[Opening Material supplied section]
(** So it is, unless the state machine applies a command between the reads. *)
Lemma heartbeat_response_at f id (answers : ∀ c, PdGroup → PdAnswer c → PdGroup → Prop) g (Q : TStatus + HeartbeatResponse → PdGroup → Prop) :
  pg_fsm g = f → (∀ g', pg_fsm g' = f → Q (inr (assignment_response f id)) g') →
  wp (λ g g', pg_fsm g' = pg_fsm g) answers (heartbeat_response (assignment_for id f)) Q g.
Proof.
  intros <- HQ. unfold heartbeat_response. rewrite wp_bind. apply wp_look. intros g1 H1. cbn [then_].
  rewrite wp_bind. apply wp_look. intros g2 H2. cbn [then_]. rewrite wp_bind. apply wp_look. intros g3 H3. cbn [then_].
  rewrite wp_bind. apply wp_look. intros g4 H4. cbn [then_]. rewrite H4, H3, H2, H1. apply HQ. congruence.
Qed.

Section reconcile.
(** The state of PD's state machine when it answers. *)
Context (f : PdFsm).

Definition answers_admin (c : AdminCall) n : AdminAnswer c → Node → Prop :=
  match c with
  | NcPd r => λ a n', n' = n ∧
    match r in PdRpc T return TStatus + T → Prop with
    | PHeartbeat req => λ a, a = inr (assignment_response f (hq_node_id req)) ∨ ∃ s, a = inl s
    | _ => λ _, True
    end a
  | NcOpenWal _ | NcPersist => λ _ n', n' = n
  | NcCampaign _ | NcConfChange _ _ => λ _ n', quiet n n'
  end.

Abbreviation wpa := (wp quiet answers_admin).

(** ** Steps *)

(** A predicate that the groups' running does not change. *)
Class Stable (P : Node → Prop) := stable n n' : quiet n n' → P n → P n'.

Lemma wp_look_stable {A} (g : Node → A) P `{!Stable P} n (Q : AdminError + A → Node → Prop) :
  P n → (∀ n1, P n1 → Q (inr (g n1)) n1) → wpa (k_look g) Q n.
Proof. intros HP HQ. apply wp_look. intros n1 Hq. apply HQ. by eapply stable. Qed.

Lemma wp_step_stable {A} (g : Node → Node * A) P `{!Stable P} n (Q : AdminError + A → Node → Prop) :
  P n → (∀ n1, P n1 → Q (inr (g n1).2) (g n1).1) → wpa (k_step g) Q n.
Proof. intros HP HQ. apply wp_step. intros n1 Hq. apply HQ. by eapply stable. Qed.

Lemma wp_io_stable (c : AdminCall) P `{!Stable P} n (Q : AdminError + AdminAnswer c → Node → Prop) :
  (match c with NcPd _ => False | _ => True end) → P n → (∀ a n1, P n1 → Q (inr a) n1) → wpa (p_await c) Q n.
Proof.
  intros Hc HP HQ. cbn [wp p_await]. intros n1 a n2 Hq Ha. assert (HP1 : P n1) by (by eapply stable).
  apply HQ. destruct c; cbn in Ha; [done|by subst|by subst|by eapply stable|by eapply stable].
Qed.

(** ** Groups *)

(** The group of a region exists, with some configuration or with this one. *)
Definition has_group (id : N) n : Prop := is_Some (nd_group id n).

(** The node while it takes on regions: [n0] is where it began, [done] what it has taken on. *)
Record taking (n0 : Node) (done : list ReplicaSet) n : Prop := mkTaking {
  tk_id : nd_id n = nd_id n0;
  tk_pd : nd_pd n = nd_pd n0;
  tk_tables : nd_tables n = nd_tables n0;
  tk_applied : nd_applied n = nd_applied n0;
  tk_desired : nd_desired n = nd_desired n0;
  tk_raft : ∃ cs0 cs, configs n0 = Some cs0 ∧ configs n = Some cs ∧ cs0 ⊆ cs ∧
    (∀ id c, cs !! id = Some c → cs0 !! id = Some c ∨
      ∃ rs, rs ∈ done ∧ rp_regime rs = Cp ∧ r_id (rp_region rs) = id ∧
        c = (r_start (rp_region rs), r_end (rp_region rs), if has (nd_id n0) (rp_voters rs) then rp_voters rs else [])) ∧
    (∀ rs, rs ∈ done → rp_regime rs = Cp → has (nd_id n0) (rp_voters rs) || has (nd_id n0) (rp_desired rs) = true →
      is_Some (cs !! r_id (rp_region rs)));
  tk_ap : ∃ ap, nd_ap n = Some ap ∧ ∀ rs, rs ∈ done → rp_regime rs = Ap → is_Some (ap !! r_id (rp_region rs));
}.

#[local] Instance taking_stable n0 done : Stable (taking n0 done).
Proof.
  intros n n' [-> Hc] [Hi Hp Ht Ha Hd (cs0 & cs & Hr) Hap]. split; [done..| |done].
  exists cs0, cs. destruct Hr as (? & ? & ?). split; [done|]. split; [|done]. by rewrite Hc.
Qed.

Definition lacks (id : N) n : Prop := nd_group id n = None.

#[local] Instance lacks_stable id : Stable (lacks id).
Proof.
  intros n n' Hq%(nd_group_quiet id) Hl. unfold lacks in *. rewrite Hl in Hq. by destruct (nd_group id n').
Qed.

#[local] Instance has_stable id : Stable (has_group id).
Proof.
  intros n n' Hq%(nd_group_quiet id) [g Hg]. unfold has_group. rewrite Hg in Hq. destruct (nd_group id n') as [g'|]; [by exists g'|done].
Qed.

(** The group of the next region is still to be started. *)
Definition unstarted n0 done (id : N) n : Prop := taking n0 done n ∧ lacks id n.

#[local] Instance unstarted_stable n0 done id : Stable (unstarted n0 done id).
Proof. intros n n' Hq [HP HQ]. split; by eapply stable. Qed.

Lemma mr_insert_configs id g n cs :
  configs n = Some cs → lacks id n → configs (mr_insert id g n) = Some (<[id := config g]> cs).
Proof.
  intros (gs & Hr & <-)%configs_Some Hl. unfold lacks, nd_group in Hl. rewrite Hr in Hl. cbn in Hl.
  unfold mr_insert, configs. rewrite Hr, Hl. cbn. by rewrite fmap_insert.
Qed.

Lemma mr_insert_frame id g n : mr_insert id g n = n <| nd_raft := nd_raft (mr_insert id g n) |>.
Proof. unfold mr_insert. destruct n as [??? [gs|] ???????]; cbn; [|done]. by destruct (gs !! id). Qed.

Lemma taking_regions n0 done n R : taking n0 done n → taking n0 done (n <| nd_regions := R |>).
Proof. intros []. by split. Qed.

(** Taking on one more region. *)
Lemma taking_skip n0 done n rs :
  taking n0 done n → rp_regime rs = Cp →
  (has (nd_id n0) (rp_voters rs) || has (nd_id n0) (rp_desired rs) = true → has_group (r_id (rp_region rs)) n) →
  taking n0 (done ++ [rs]) n.
Proof.
  intros [Hi Hp Ht Ha Hd (cs0 & cs & H0 & Hcs & Hsub & Hfrom & Hdone) (ap & Hap & Hapd)] Hcp Hg. split; [done..| |].
  - exists cs0, cs. split_and!; [done..| |].
    + intros id c Hc. destruct (Hfrom id c Hc) as [?|(rs' & Hin & Hr)]; [by left|]. right. exists rs'. split; [|done].
      apply elem_of_app. by left.
    + intros rs' [Hin| ->%list_elem_of_singleton]%elem_of_app Hr Hv; [by apply Hdone|]. specialize (Hg Hv) as [g Hg].
      pose proof (nd_group_configs (r_id (rp_region rs)) n) as Hc. rewrite Hg, Hcs in Hc. cbn in Hc. rewrite <- Hc. by eexists.
  - exists ap. split; [done|]. intros rs' [Hin| ->%list_elem_of_singleton]%elem_of_app Hr; [by apply Hapd|congruence].
Qed.
(* ===== verification/ServerFindings.v ===== *)
(** Behaviours of the CP path outside the hypotheses of its theorems, evaluated: a Raft
    snapshot carries only the latest committed value of each key, so a replica that is
    not blank, or that misses a transaction in flight, differs from the others after it
    restores one; applying a log again after a restart does not leave the state it left
    the first time; a deposed leader acknowledges a write that was overwritten; a
    stopped one answers that an appended write was not. *)

From stdpp Require Import base list numbers strings gmap.
From Stdlib Require Import Strings.Byte.
From S2P Require Import Prelude Crc Keys Batch OrdMap Memtable Db DbCorrect Engine EngineApi Mvcc Percolator Scan.
From S2P Require Import Cursor RaftMessage RaftStorage RaftNode GroupActor GroupCluster.
From S2P Require Import PdRegion Ap RaftCmd RaftCmdCorrect.

Definition run (cs : list Command) (e : Core (gmap bytes MemValue)) := apply_log (Command_encode <$> cs) e.

Definition put_at (key value : bytes) (ts : N) : Command := Autocommit (committed_batch key (VPut value) ts ts).
Definition delete_at (key : bytes) (ts : N) : Command := Autocommit (committed_batch key VDelete ts ts).

(** A replica restored from the snapshot of another. *)
Definition install (leader follower : Core (gmap bytes MemValue)) :=
  make_restore (make_snapshot 9 in_memory 99 [] [] leader) follower.

Definition read (e : Core (gmap bytes MemValue)) := mvcc_get_unresolved [x61] 200 e.

(** The follower missed the overwrite, or the deletion, of a key it has: the restored
    version is below the one it holds, which it goes on serving. *)
Lemma lagging_replica_stays_stale :
  let follower := (run [put_at [x61] [x31] 50] ex_c0).1 in
  let leader := (run [put_at [x61] [x32] 100] follower).1 in
  let leader' := (run [delete_at [x61] 100] follower).1 in
  read leader = Ok (Some [x32]) ∧ read (install leader follower) = Ok (Some [x31]) ∧
  read leader' = Ok None ∧ read (install leader' follower) = Ok (Some [x31]).
Proof. split_and!; vm_compute; reflexivity. Qed.

(** A snapshot taken between the prewrite and the commit of a transaction drops the
    prewritten value: the commit entry then exposes it everywhere but on the restored
    replica. *)
Lemma snapshot_drops_prewrite :
  let leader := (run [Prewrite [Mutation_put [x61] [x31]] [x61] 10 100] ex_c0).1 in
  let restored := install leader ex_c0 in
  let commit := [Commit [x61] [[x61]] 10 20] in
  read (run commit leader).1 = Ok (Some [x31]) ∧ read (run commit restored).1 = Ok None ∧
  (run commit leader).2 = (run commit restored).2.
Proof. split_and!; vm_compute; reflexivity. Qed.

(** A key with a committed value that is locked when the snapshot is taken: the value is not in
    the snapshot, and the restored replica has lost it, also when the transaction that held the
    lock is rolled back. *)
Lemma snapshot_drops_committed_value :
  let leader := (run [put_at [x61] [x31] 5; Prewrite [Mutation_put [x61] [x32]] [x61] 10 100] ex_c0).1 in
  let restored := install leader ex_c0 in
  let rollback := [Resolve [[x61]] 10 0] in
  read_committed [x61] 200 leader = Ok (Some [x31]) ∧ read_committed [x61] 200 restored = Ok None ∧
  read (run rollback leader).1 = Ok (Some [x31]) ∧ read (run rollback restored).1 = Ok None.
Proof. split_and!; vm_compute; reflexivity. Qed.

(** Version timestamps are not restored: the conflict check of one entry refuses it on
    the leader and accepts it on the restored replica. *)
Lemma snapshot_hides_conflict :
  let leader := (run [put_at [x61] [x31] 100] ex_c0).1 in
  let restored := install leader ex_c0 in
  let entry := [Prewrite [Mutation_put [x61] [x32]] [x61] 90 100] in
  (run entry leader).2 = [Err (Conflict "write conflict: a newer commit exists")] ∧
  (run entry restored).2 = [Ok tt].
Proof. split_and!; vm_compute; reflexivity. Qed.

(** A restarted node has applied nothing as far as its Raft node knows, and applies its
    log again to an engine that holds it.  A prewrite that met the lock of another
    transaction the first time succeeds the second time, since that transaction has
    committed by then: the replica holds a lock the others do not, and refuses a later
    transaction they accept. *)
Definition replay_log : list Command :=
  [Prewrite [Mutation_put [x61] [x31]] [x70] 10 100;
   Prewrite [Mutation_put [x61] [x32]] [x70] 12 100;
   Resolve [[x61]] 10 11].

Lemma restart_replay_diverges :
  let others := (run replay_log ex_c0).1 in
  let restarted := (run replay_log others).1 in
  let later := [Prewrite [Mutation_put [x61] [x33]] [x70] 13 100; Resolve [[x61]] 13 14] in
  read others = Ok (Some [x31]) ∧ is_ok (read restarted) = false ∧
  read (run later others).1 = Ok (Some [x33]) ∧ is_ok (read (run later restarted).1) = false ∧
  mvcc_get_unresolved [x61] 11 (run later restarted).1 = Ok (Some [x31]).
Proof. split_and!; vm_compute; reflexivity. Qed.

(** * The actor *)

Definition region := fold_left (gexec make_apply (make_snapshot 9 in_memory 99 [] []) make_restore 30).
Definition fresh : gcluster (Core (gmap bytes MemValue)) := ginit [1; 2; 3] (λ _, ex_c0).

(** Node 1 is elected and the group applies its no-op at index 1; a put is proposed to
    it, at index 2, and reaches nobody; nine ticks later it still leads. *)
Definition cut_off : list gevent :=
  [EvCampaign 1 100; EvDeliver 0 (Some 101); EvDeliver 2 None; EvDeliver 5 (Some 102); EvDeliver 6 (Some 103);
   EvDeliver 7 None; EvDeliver 8 None; EvTick 1; EvDeliver 9 None; EvDeliver 10 None;
   EvPropose 1 (Command_encode (put_at [x61] [x31] 50)) 7] ++ replicate 9 (EvTick 1).
(** Node 2 is elected by node 3 meanwhile, and commits its no-op at index 2. *)
Definition deposed : list gevent :=
  cut_off ++ replicate 20 (EvTick 2) ++
  [EvDeliver 34 (Some 104); EvDeliver 35 None; EvDeliver 39 (Some 105); EvDeliver 40 None; EvTick 2].

Definition answers_to (tx : N) (rs : list (N * Reply)) : list Reply :=
  omap (λ p, if p.1 =? tx then Some p.2 else None) rs.

(** A turn of node [i], which leads to [f]. *)
Definition turn_of {A : Type} (gc : gcluster (Core (gmap bytes MemValue))) (i : N) (cmd : Cmd)
    (f : list (N * Reply) → option (Group MemStorage (Core (gmap bytes MemValue))) → A) : option A :=
  g ← gc_groups gc i;
  let '(rs, _, og) := turn make_apply (make_snapshot 9 in_memory 99 [] []) make_restore 30 cmd g in
  Some (f rs og).

(** Its append replaces the put in the log of node 1 and commits index 2 there: the
    client of the put is told that its write was applied, which no node has. *)
Lemma overwritten_write_acknowledged :
  let gc := region deposed fresh in
  (m ← gc_net gc !! 41%nat;
   turn_of gc 1 (GStepReply m 106) (λ rs og,
     (m_from m, answers_to 7 rs,
      (λ g, (e_data <$> ms_log (n_storage (g_node g)), read (g_state g))) <$> og)))
  = Some (2, [RProposed (Applied (Ok tt))], Some ([[]; []], Ok None)).
Proof. vm_compute. reflexivity. Qed.

(** A stopped actor drops its parked proposals, which reads as not being the leader: the
    client may send the write again while the first copy still commits. *)
Lemma stopped_leader_denies_append :
  let gc := region cut_off fresh in
  (λ g, length (ms_log (n_storage (g_node g)))) <$> gc_groups gc 1 = Some 2%nat ∧
  turn_of gc 1 GStop (λ rs _, answers_to 7 rs) = Some [RProposed (NotLeading None)].
Proof. split; vm_compute; reflexivity. Qed.
(** * A first-fit heap allocator over one mapped region (src/malloc.c)

    The C program keeps one global [Heap] whose [head] anchors a singly
    linked list of [Block] headers laid out inside a region obtained from
    [mmap].  This file embeds its functions in a small state monad over a
    store of headers and proves the properties of the allocator.

    Modelling choices.
    - [size_t] values and pointers are integers in [0, 2^word_bits);
      arithmetic on them is reduced with [wrap].  [NULL] is address 0.
    - [sizeof(Block)] depends on the ABI (24 on LP64, 12 on ILP32) and is
      a parameter of the development; [MIN_BLOCK_SIZE] is
      [sizeof(size_t)], that is [word_bits / 8].
    - The store maps an address to the header found there.  Each field is
      read and written on its own, in the order of the C statements, so
      aliasing between two header pointers behaves as in the program.
      Headers at different addresses are taken not to share bytes, and no
      access is checked against the mapping.
    - [mmap] is the operating system's answer to the one mapping request;
      it is a parameter too.
    - The two [while] loops walk [next] pointers; they take a bound on the
      number of iterations and report [OutOfFuel] when it is exceeded. *)

From Stdlib Require Import ZArith Lia String Ascii DecimalString.
From stdpp Require Import gmap list.

Local Open Scope Z_scope.

(** ** Data model *)

Module Block.
(** [typedef struct Block { size_t size; bool free; struct Block* next; }] *)
Record t : Type := mk { size : Z; free : bool; next : Z }.
End Block.

Module Heap.
(** [typedef struct { Block* head; size_t size; } Heap] *)
Record t : Type := mk { head : Z; size : Z }.
End Heap.

(** The machine state the program acts on: the global [heap], the headers
    in memory and the lines written to standard output so far. *)
Record State : Type := mkState {
  heap : Heap.t;
  mem : gmap Z Block.t;
  stdout : list string
}.

Definition NULL : Z := 0.

(** Memory that was never written reads as zero bytes. *)
Definition zero_block : Block.t := Block.mk 0 false NULL.

Definition cell (m : gmap Z Block.t) (p : Z) : Block.t :=
  default zero_block (m !! p).

(** ** The monad of the program: state, plus running out of loop budget *)

Inductive Res (A : Type) : Type :=
| Done (a : A) (s : State)
| OutOfFuel.
Arguments Done {A} a s.
Arguments OutOfFuel {A}.

Definition M (A : Type) : Type := State -> Res A.

Definition ret {A} (a : A) : M A := fun s => Done a s.

Definition bind {A B} (c : M A) (k : A -> M B) : M B :=
  fun s => match c s with
           | Done a s' => k a s'
           | OutOfFuel => OutOfFuel
           end.

Definition out_of_fuel {A} : M A := fun _ => OutOfFuel.

Notation "x <- c ;; k" := (bind c (fun x => k))
  (at level 100, c at next level, right associativity).
Notation "c ;;; k" := (bind c (fun _ => k))
  (at level 100, right associativity).

(** Field accesses [p->size], [p->free], [p->next]. *)
Definition load_size (p : Z) : M Z := fun s => Done (Block.size (cell (mem s) p)) s.
Definition load_free (p : Z) : M bool := fun s => Done (Block.free (cell (mem s) p)) s.
Definition load_next (p : Z) : M Z := fun s => Done (Block.next (cell (mem s) p)) s.

Definition upd_mem (f : gmap Z Block.t -> gmap Z Block.t) : M unit :=
  fun s => Done tt (mkState (heap s) (f (mem s)) (stdout s)).

Definition store_size (p v : Z) : M unit :=
  upd_mem (fun m => <[p := Block.mk v (Block.free (cell m p)) (Block.next (cell m p))]> m).
Definition store_free (p : Z) (v : bool) : M unit :=
  upd_mem (fun m => <[p := Block.mk (Block.size (cell m p)) v (Block.next (cell m p))]> m).
Definition store_next (p v : Z) : M unit :=
  upd_mem (fun m => <[p := Block.mk (Block.size (cell m p)) (Block.free (cell m p)) v]> m).

(** Accesses to the global [heap]. *)
Definition get_heap : M Heap.t := fun s => Done (heap s) s.
Definition set_heap_head (v : Z) : M unit :=
  fun s => Done tt (mkState (Heap.mk v (Heap.size (heap s))) (mem s) (stdout s)).
Definition set_heap_size (v : Z) : M unit :=
  fun s => Done tt (mkState (Heap.mk (Heap.head (heap s)) v) (mem s) (stdout s)).

(** [printf] of one line. *)
Definition printf (line : string) : M unit :=
  fun s => Done tt (mkState (heap s) (mem s) (stdout s ++ [line])).

(** ** Formatting of [%zX] *)

Definition hex_digit (d : Z) : ascii :=
  match d with
  | 0 => "0" | 1 => "1" | 2 => "2" | 3 => "3" | 4 => "4" | 5 => "5"
  | 6 => "6" | 7 => "7" | 8 => "8" | 9 => "9" | 10 => "A" | 11 => "B"
  | 12 => "C" | 13 => "D" | 14 => "E" | _ => "F"
  end%char.

Fixpoint hex_digits (n : nat) (z : Z) (acc : string) : string :=
  match n with
  | O => acc
  | S n' =>
      let acc' := String (hex_digit (z mod 16)) acc in
      if z / 16 =? 0 then acc' else hex_digits n' (z / 16) acc'
  end.

Definition hexX (z : Z) : string :=
  hex_digits (S (Z.to_nat (Z.log2 z))) z EmptyString.

(** ["%s start: 0x%zX, size: 0x%zX\n"] *)
Definition format_line (is_free : bool) (addr sz : Z) : string :=
  ((if is_free then "FREE" else "BUSY") ++ " start: 0x" ++ hexX addr
     ++ ", size: 0x" ++ hexX sz ++ String (ascii_of_nat 10) EmptyString)%string.

(** ** The program *)

Section Allocator.

(** Width in bits of [size_t] and of pointers. *)
Variable word_bits : Z.
(** [sizeof(Block)]. *)
Variable sizeof_Block : Z.
(** The address [mmap] returns for an anonymous private mapping of the
    given length ([MAP_FAILED] when the request is refused). *)
Variable mmap : Z -> Z.

Definition modulus : Z := 2 ^ word_bits.
Definition wrap (z : Z) : Z := z mod modulus.

Definition MAP_FAILED : Z := wrap (-1).

(** [#define MIN_BLOCK_SIZE sizeof(size_t)] *)
Definition MIN_BLOCK_SIZE : Z := word_bits / 8.
(** * RFItoLingq: a shallow embedding of the scrape / upload pipeline

    The development follows the layout of the repository:

    - [Py]: the Python values the program manipulates (strings as sequences
      of code points, insertion-ordered dictionaries, slices, stable sort);
    - [Json]: decoded JSON payloads of the remote API;
    - [Sys]: the file system under [DATA_DIR], the console, the network,
      and the monad in which the effectful code runs;
    - [Utils], [Scraper], [LingqApi], [Main]: one module per source file
      ([src/utils.py], [src/scraper.py], [src/lingq_api.py], [main.py]);
    - the properties, one section per component. *)

From Stdlib Require Import Ascii String DecimalString.
From Stdlib Require Import List ZArith NArith Lia Bool.
From Stdlib Require Import Sorting.Sorted Sorting.Permutation.
Import ListNotations.

Set Implicit Arguments.

(* ===================================================================== *)
(** * Python values *)
(* ===================================================================== *)

Module Py.

(** A [str] is a sequence of Unicode code points. *)
Definition str := list N.

(** String literals of the source, written as Rocq strings (one code point
    per character; the literals used below are ASCII). *)
Definition lit (s : string) : str := map N_of_ascii (list_ascii_of_string s).

Definition eqb (a b : str) : bool :=
  if list_eq_dec N.eq_dec a b then true else false.

Definition in_range (lo hi c : N) : bool := (lo <=? c)%N && (c <=? hi)%N.

(** [[a-zA-Z0-9]] *)
Definition is_alnum (c : N) : bool :=
  in_range 97 122 c || in_range 65 90 c || in_range 48 57 c.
[Closing Material supplied section]
The task - What you return should be the lines from the beginning of the records through the one that contains "Lemma heartbeat_response_at f", repeated exactly and with no additions.

Task answer -
(** So it is, unless the state machine applies a command between the reads. *)
Lemma heartbeat_response_at f id (answers : ∀ c, PdGroup → PdAnswer c → PdGroup → Prop) g (Q : TStatus + HeartbeatResponse → PdGroup → Prop) :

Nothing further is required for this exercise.